The squares were rearranged on my design wall until I found a layout I liked and pieced together into the top. Then it took a very long time before I knew what I wanted to do with the back. For her brother I had included his name on the back and I thought it would be nice to also do that for this quilt but I just couldn’t decide on which fabrics to use. The solution came when I started to play with solids.

The batting is Hobbs Tuscany cotton wool, which remains my favourite. For the quilting I did a walking foot orange peel design that I found in Jacquie Gering’s book “Walk”. A book I can recommend to anyone who wants to get a bit more adventurous with their walking foot. To stabilize everything and get rid of most of the basting pins I first did some stitch in the ditch quilting using white Aurifil 50wt thread. For the orange peels I used 28wt Gutermann Sulky thread in 6 different colours. I only marked dots using a template and stitched from fabric intersection to dot to fabric intersection. This worked well and quilting went a lot quicker than I had expected. The curves aren’t exactly identical for every peel, but that’s ok. This curvy design adds a lot more to the quilt than a straight line cross hatch would have done.

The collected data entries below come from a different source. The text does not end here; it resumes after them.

(* ===== verification/McImplicitBulk.v ===== *)
(** * The bulk operations of [ImplicitProducer]

    concurrentqueue.h: [enqueue_bulk] reserves its blocks and their index entries
    first and gives all of them back when an allocation fails or a constructor throws;
    [dequeue_bulk] takes elements from consecutive blocks and frees the blocks it
    empties.  Used by one thread. *)
From S2P Require Import Prelude McDetails McBlock McPool McSlots McBulk McImplicitIndex McImplicit.
Local Open Scope Z_scope.

Module McImplicitBulk.
Import McDetails McBlock McPool McSlots McBulk McImplicitIndex McImplicit.

Section producer.
Context `{Traits} {T : Type}.

(** ** [enqueue_bulk] *)

(** The new block behind the last one: [linked] unless it is the first and the tail is
    at the start of a block. *)
Definition chain_block (linked : bool) (nb : nat) (p : pool T) (r : producer) : result (pool T) :=
  if linked
  then
    assert_ NDEBUG (non_null (tailBlock r));;
    match tailBlock r with
    | None => UB
    | Some tb => update p tb (λ b, with_next b (Some nb))
    end
  else Ok p.

(** The blocks from [firstAllocatedBlock] to [endBlock]; [linked] says that the tail is
    inside a block. *)
Fixpoint reserve_blocks (turns : nat) (canAlloc linked : bool) (currentTailIndex : Z)
    (first endBlock : option nat) (p : pool T) (r : producer) :
    result (pool T * producer * option nat * option nat * bool) :=
  match turns with
  | O => Ok (p, r, first, endBlock, true)
  | S turns =>
      let currentTailIndex := u64 (currentTailIndex + BLOCK_SIZE) in
      let head := headIndex r in
      assert_ NDEBUG (negb (clt currentTailIndex head));;
      if too_full currentTailIndex head then Ok (p, r, first, endBlock, false)
      else
        '(p, r, o) ← insert_block_index_entry canAlloc currentTailIndex p r;
        match o with
        | None => Ok (p, r, first, endBlock, false)
        | Some idxEntry =>
            '(p, o) ← requisition_block canAlloc p;
            match o with
            | None =>
                r ← rewind_block_index_tail r;
                r ← store_value r idxEntry None;
                Ok (p, r, first, endBlock, false)
            | Some nb =>
                p ← update p nb (λ b, with_next (reset_empty implicit_context b) None);
                r ← store_value r idxEntry (Some nb);
                p ← chain_block (linked || non_null first) nb p r;
                reserve_blocks turns canAlloc linked currentTailIndex (or_first first nb) (Some nb) p
                  (set_block r (Some nb))
            end
        end
  end.

(** The entries of the blocks from [block] on are cleared and the tail of the index goes
    back. *)
Fixpoint release_entries (fuel : nat) (currentTailIndex : Z) (block : option nat) (p : pool T) (r : producer) :
    result producer :=
  match block with
  | None => Ok r
  | Some i =>
      match fuel with
      | O => UB
      | S fuel =>
          let currentTailIndex := u64 (currentTailIndex + BLOCK_SIZE) in
          idxEntry ← get_block_index_entry_for_index currentTailIndex r;
          r ← store_value r idxEntry None;
          r ← rewind_block_index_tail r;
          b ← deref p i;
          release_entries fuel currentTailIndex (next b) p r
      end
  end.

Definition revert (fuel : nat) (startTailIndex : Z) (first startBlock : option nat) (p : pool T) (r : producer) :
    result (pool T * producer) :=
  r ← release_entries fuel (block_start (u64 (startTailIndex - 1))) first p r;
  p ← add_blocks_to_free_list fuel first p;
  Ok (p, set_block r startBlock).

(** [enqueue_bulk] of the elements [xs]; [throws] says which constructors throw. *)
Definition enqueue_bulk (noexcept_ctor canAlloc : bool) (xs : list T) (throws : list bool)
    (p : pool T) (r : producer) : result (pool T * producer * enqueued) :=
  let count := Z.of_nat (length xs) in
  let startTailIndex := tailIndex r in
  let startBlock := tailBlock r in
  let blockBaseDiff :=
    u64 (block_start (u64 (startTailIndex + count - 1)) - block_start (u64 (startTailIndex - 1))) in
  let currentTailIndex := block_start (u64 (startTailIndex - 1)) in
  let turns := Z.to_nat (blockBaseDiff / BLOCK_SIZE) in
  let boundary := slot startTailIndex =? 0 in
  '(p, r, first, endBlock, ok) ←
    reserve_blocks turns canAlloc (negb boundary) currentTailIndex None startBlock p r;
  if negb ok
  then '(p, r) ← revert turns startTailIndex first startBlock p r; Ok (p, r, Returned false)
  else
    let newTailIndex := u64 (startTailIndex + count) in
    assert_ NDEBUG (negb boundary || non_null first || (count =? 0));;
    let tb := if boundary && non_null first then first else startBlock in
    '(p, f) ← fill_blocks (S turns) noexcept_ctor newTailIndex endBlock startTailIndex xs throws tb p;
    match f with
    | ThrewAt constructedStopIndex lastBlockEnqueued =>
        p ← destroy_constructed (S turns) constructedStopIndex lastBlockEnqueued startTailIndex
              (if boundary then first else startBlock) p;
        '(p, r) ← revert turns startTailIndex first startBlock p r; Ok (p, r, Threw)
    | Filled => Ok (p, set_tail (set_block r endBlock) newTailIndex, Returned true)
    end.

(** ** [dequeue_bulk] *)

(** An entry and the block in it. *)
Definition entry_block (h : header) (indexIndex : Z) (r : producer) : result (nat * nat) :=
  id ← pointer h indexIndex;
  e ← get_entry r id;
  v ← load_value e;
  match v with Some b => Ok (id, b) | None => UB end.

(** The slots are marked; a block that is empty now is freed. *)
Definition empty_slots (id i : nat) (blockStartIndex endIndex : Z) (p : pool T) (r : producer) :
    result (pool T * producer) :=
  b ← deref p i;
  '(b, empty) ← set_many_empty implicit_context blockStartIndex (u64 (endIndex - blockStartIndex)) b;
  p ← update p i (λ _, b);
  if empty : bool
  then r ← store_value r id None; p ← add_block_to_free_list i p; Ok (p, r)
  else Ok (p, r).

(** The elements that are left after an exception are destroyed. *)
Fixpoint destroy_rest (fuel : nat) (h : header) (firstIndex actualCount blockStartIndex index indexIndex : Z)
    (p : pool T) (r : producer) : result (pool T * producer) :=
  match fuel with
  | O => UB
  | S fuel =>
      let endIndex := end_index firstIndex actualCount blockStartIndex in
      '(id, i) ← entry_block h indexIndex r;
      p ← destroy_slots (Z.to_nat (u64 (endIndex - index))) index i p;
      '(p, r) ← empty_slots id i blockStartIndex endIndex p r;
      if endIndex =? u64 (firstIndex + actualCount) then Ok (p, r)
      else destroy_rest fuel h firstIndex actualCount endIndex endIndex
             (Z.land (u64 (indexIndex + 1)) (u64 (capacity h - 1))) p r
  end.

(** Block by block; the last part of the result says that an assignment threw. *)
Fixpoint take_blocks (fuel : nat) (throws : list bool) (h : header) (firstIndex actualCount index indexIndex : Z)
    (p : pool T) (r : producer) : result (pool T * producer * list T * bool) :=
  match fuel with
  | O => UB
  | S fuel =>
      let endIndex := end_index firstIndex actualCount index in
      '(id, i) ← entry_block h indexIndex r;
      '(p, reached, xs, throws, threw) ← take_slots (Z.to_nat (u64 (endIndex - index))) throws index i p;
      if threw : bool
      then
        '(p, r) ← destroy_rest (S fuel) h firstIndex actualCount index reached indexIndex p r;
        Ok (p, r, xs, true)
      else
        '(p, r) ← empty_slots id i index endIndex p r;
        if endIndex =? u64 (firstIndex + actualCount) then Ok (p, r, xs, false)
        else
          '(p, r, ys, threw) ← take_blocks fuel throws h firstIndex actualCount endIndex
             (Z.land (u64 (indexIndex + 1)) (u64 (capacity h - 1))) p r;
          Ok (p, r, xs ++ ys, threw)
  end.

(** [dequeue_bulk] with room for [max] elements; [throws] says which assignments throw. *)
Definition dequeue_bulk (throws : list bool) (max : Z) (p : pool T) (r : producer) :
    result (pool T * producer * bulk_dequeued) :=
  let tail := tailIndex r in
  let overcommit := dequeueOvercommit r in
  let desiredCount := u64 (tail - u64 (dequeueOptimisticCount r - overcommit)) in
  if clt 0 desiredCount
  then
    let desiredCount := if desiredCount <? max then desiredCount else max in
    let myDequeueCount := dequeueOptimisticCount r in
    let r := set_counts r (headIndex r) (u64 (dequeueOptimisticCount r + desiredCount)) overcommit in
    let actualCount := u64 (tail - u64 (myDequeueCount - overcommit)) in
    if clt 0 actualCount
    then
      let actualCount := if desiredCount <? actualCount then desiredCount else actualCount in
      let overcommit :=
        if actualCount <? desiredCount then u64 (overcommit + (desiredCount - actualCount)) else overcommit in
      let firstIndex := headIndex r in
      let r := set_counts r (u64 (headIndex r + actualCount)) (dequeueOptimisticCount r) overcommit in
      indexIndex ← get_block_index_index_for_index firstIndex r;
      match blockIndex r with
      | [] => UB
      | h :: _ =>
          '(p, r, xs, threw) ← take_blocks (S (length (index_ h))) throws h firstIndex actualCount
                                 firstIndex indexIndex p r;
          Ok (p, r, if threw : bool then LostMany xs else GotMany xs)
      end
    else Ok (p, set_counts r (headIndex r) (dequeueOptimisticCount r) (u64 (overcommit + desiredCount)), GotMany [])
  else Ok (p, r, GotMany []).

(** ** Runs of single and bulk calls *)

(** Each call with what its constructors or assignments do. *)
Inductive bulk_call :=
  | One (op : call (T := T) * bool)
  | EnqueueBulk (canAlloc : bool) (xs : list T) (throws : list bool)
  | DequeueBulk (max : nat) (throws : list bool).

Inductive bulk_outcome :=
  | OneOutcome (o : outcome (T := T))
  | EnqueuedBulk (b : bool)
  | DequeuedBulk (xs : list T)
  | BulkRaised (stored : list T).

Definition exec_bulk (noexcept_ctor : bool) (p : pool T) (r : producer) (c : bulk_call) :
    result (pool T * producer * bulk_outcome) :=
  match c with
  | One op => '(p, r, o) ← exec noexcept_ctor p r op; Ok (p, r, OneOutcome o)
  | EnqueueBulk canAlloc xs throws =>
      '(p, r, e) ← enqueue_bulk noexcept_ctor canAlloc xs throws p r;
      Ok (p, r, match e with Returned b => EnqueuedBulk b | Threw => BulkRaised [] end)
  | DequeueBulk max throws =>
      '(p, r, d) ← dequeue_bulk throws max p r;
      Ok (p, r, match d with GotMany xs => DequeuedBulk xs | LostMany xs => BulkRaised xs end)
  end.

Fixpoint run_bulk (noexcept_ctor : bool) (p : pool T) (r : producer) (cs : list bulk_call) :
    result (pool T * producer * list bulk_outcome) :=
  match cs with
  | [] => Ok (p, r, [])
  | c :: cs =>
      '(p, r, o) ← exec_bulk noexcept_ctor p r c;
      '(p, r, outs) ← run_bulk noexcept_ctor p r cs; Ok (p, r, o :: outs)
  end.

(** What a queue of [xs] may answer, and what it holds then: all elements of a bulk are
    added or none; as many as there are, up to [max], are taken out in order, and when an
    assignment throws those not stored are lost. *)
Definition served_bulk (noexcept_ctor : bool) (xs : list T) (c : bulk_call) (o : bulk_outcome) (ys : list T) : Prop :=
  match c, o with
  | One op, OneOutcome o => served noexcept_ctor xs op o ys
  | EnqueueBulk _ zs _, EnqueuedBulk true => ys = xs ++ zs
  | EnqueueBulk _ _ _, EnqueuedBulk false => ys = xs
  | EnqueueBulk _ _ throws, BulkRaised [] => ¬ no_throw noexcept_ctor throws ∧ ys = xs
  | DequeueBulk max _, DequeuedBulk zs => zs = take max xs ∧ ys = drop max xs
  | DequeueBulk max throws, BulkRaised zs =>
      throws ≠ [] ∧ ys = drop max xs ∧ ∃ n, (n < length (take max xs))%nat ∧ zs = take n (take max xs)
  | _, _ => False
  end.

Inductive served_bulks (noexcept_ctor : bool) : list T → list bulk_call → list bulk_outcome → list T → Prop :=
  | served_none xs : served_bulks noexcept_ctor xs [] [] xs
  | served_more xs c o ys cs outs zs :
      served_bulk noexcept_ctor xs c o ys → served_bulks noexcept_ctor ys cs outs zs →
      served_bulks noexcept_ctor xs (c :: cs) (o :: outs) zs.

(** The elements a call may add; the argument of a bulk call is a [size_t]. *)
Definition adds (c : bulk_call) : nat :=
  match c with One _ => 1 | EnqueueBulk _ xs _ => length xs | DequeueBulk _ _ => 0 end.
Definition in_range (c : bulk_call) : Prop := match c with DequeueBulk max _ => max < 2 ^ 64 | _ => True end.

Definition may_allocate_bulk (c : bulk_call) : bool :=
  match c with One op => may_allocate op | EnqueueBulk canAlloc _ _ => canAlloc | DequeueBulk _ _ => true end.
Definition refused (o : bulk_outcome) : bool :=
  match o with OneOutcome (Answer (Enqueued false)) | EnqueuedBulk false => true | _ => false end.

(** ** Reserving blocks

    The row is [bs], the blocks in use, and [ahead], the blocks reserved by this call.
    What is known of the next pointers: the blocks of [ahead] are a chain, which starts
    at the last block in use when the tail is inside it. *)

Definition linked_next (linked : bool) (bs ahead : list nat) (k : nat) (n : option nat) : Prop :=
  (length bs ≤ k)%nat ∨ (linked = true ∧ S k = length bs ∧ ahead ≠ []) → n = (bs ++ ahead) !! S k.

The binding was the next hurdle. I always wonder how some people can already pick a binding fabric at the start of the project. I don’t even try anymore, probably because my quilts develop organically and I don’t always know at the start what it’ll look like in the end. A fabric that I think will work at the start nearly always doesn’t. Anyway, I thought I’d figured something out that would work, cut out strips from several solid fabrics but when I draped them around the quilt, it was just “meh”. Then I ordered some fabric but it turned out way too dark. However, it looked absolutely great with the top I had up on my design wall so unexpectedly I had suddenly solved another back problem. Still no binding for this quilt though. I proceeded by holding up lots and lots of different fabrics from my stash until I found the fabric that you now see. This is the aqua crosses fabric from the Safari life line from Stacy Iest Hsu. Only problem, I had maybe half a jelly roll strip left so that was not going to cut it. Luckily, I found a fabric store in the Netherlands that still had enough of this fabric in stock and all was well in the end. This fabric works with both front and back of the quilt.

In total I used 175 different fabrics in this quilt, 3, background fabrics, 160 triangles, 11 fabrics on the back and 1 binding. I think this is a record for me. I finished the quilt just in time to gift it on my nieces 1st birthday. If hope she’ll enjoy using it for a very long time.

Completed: a foxy nightdress

I made another pyjama for my daughter. Like last time I used the crossover tee pattern from Meg McElwee’s book “growing up sew liberated”. I did lenthen it by 3.5″ though to turn it into a nightdress.

She still fits in the size 3T that I made over a year ago but has definitely grown a lot since then so this time I made size 4T. There wasn’t enough fabric for long sleeves and she’ll probably mostly wear it during the summer so I opted for short sleeves. Last time I also made matching pyjama bottoms but as it turns out she doesn’t really like to wear pyjama pants and certainly not during the summer so I didn’t bother.

I tried to match the foxes on the two front bodice pattern pieces and this worked out reasonably well. To do this I first pinned the large front pattern piece to the fabric and then placed the pattern for the underlap on top. I drew around a couple of the foxes and made sure to match the foxes to those spots when I placed the pattern on the fabric.

For the ribbing I had a couple of options in my stash and went for the light blue because it was most summery.

Except for the top stitching everything was sewn with my overlocker. I used seraflock thread in the loopers for the first time and am pleased with how this turned out. This thread looks a bit fuzzy and is softer than regular overlocking thread. The edges of the seams feel very nice against your skin. I’ll definitely use this again!

My daughter is super happy with her new nightdress and I hope she’ll be able to wear it for a long time.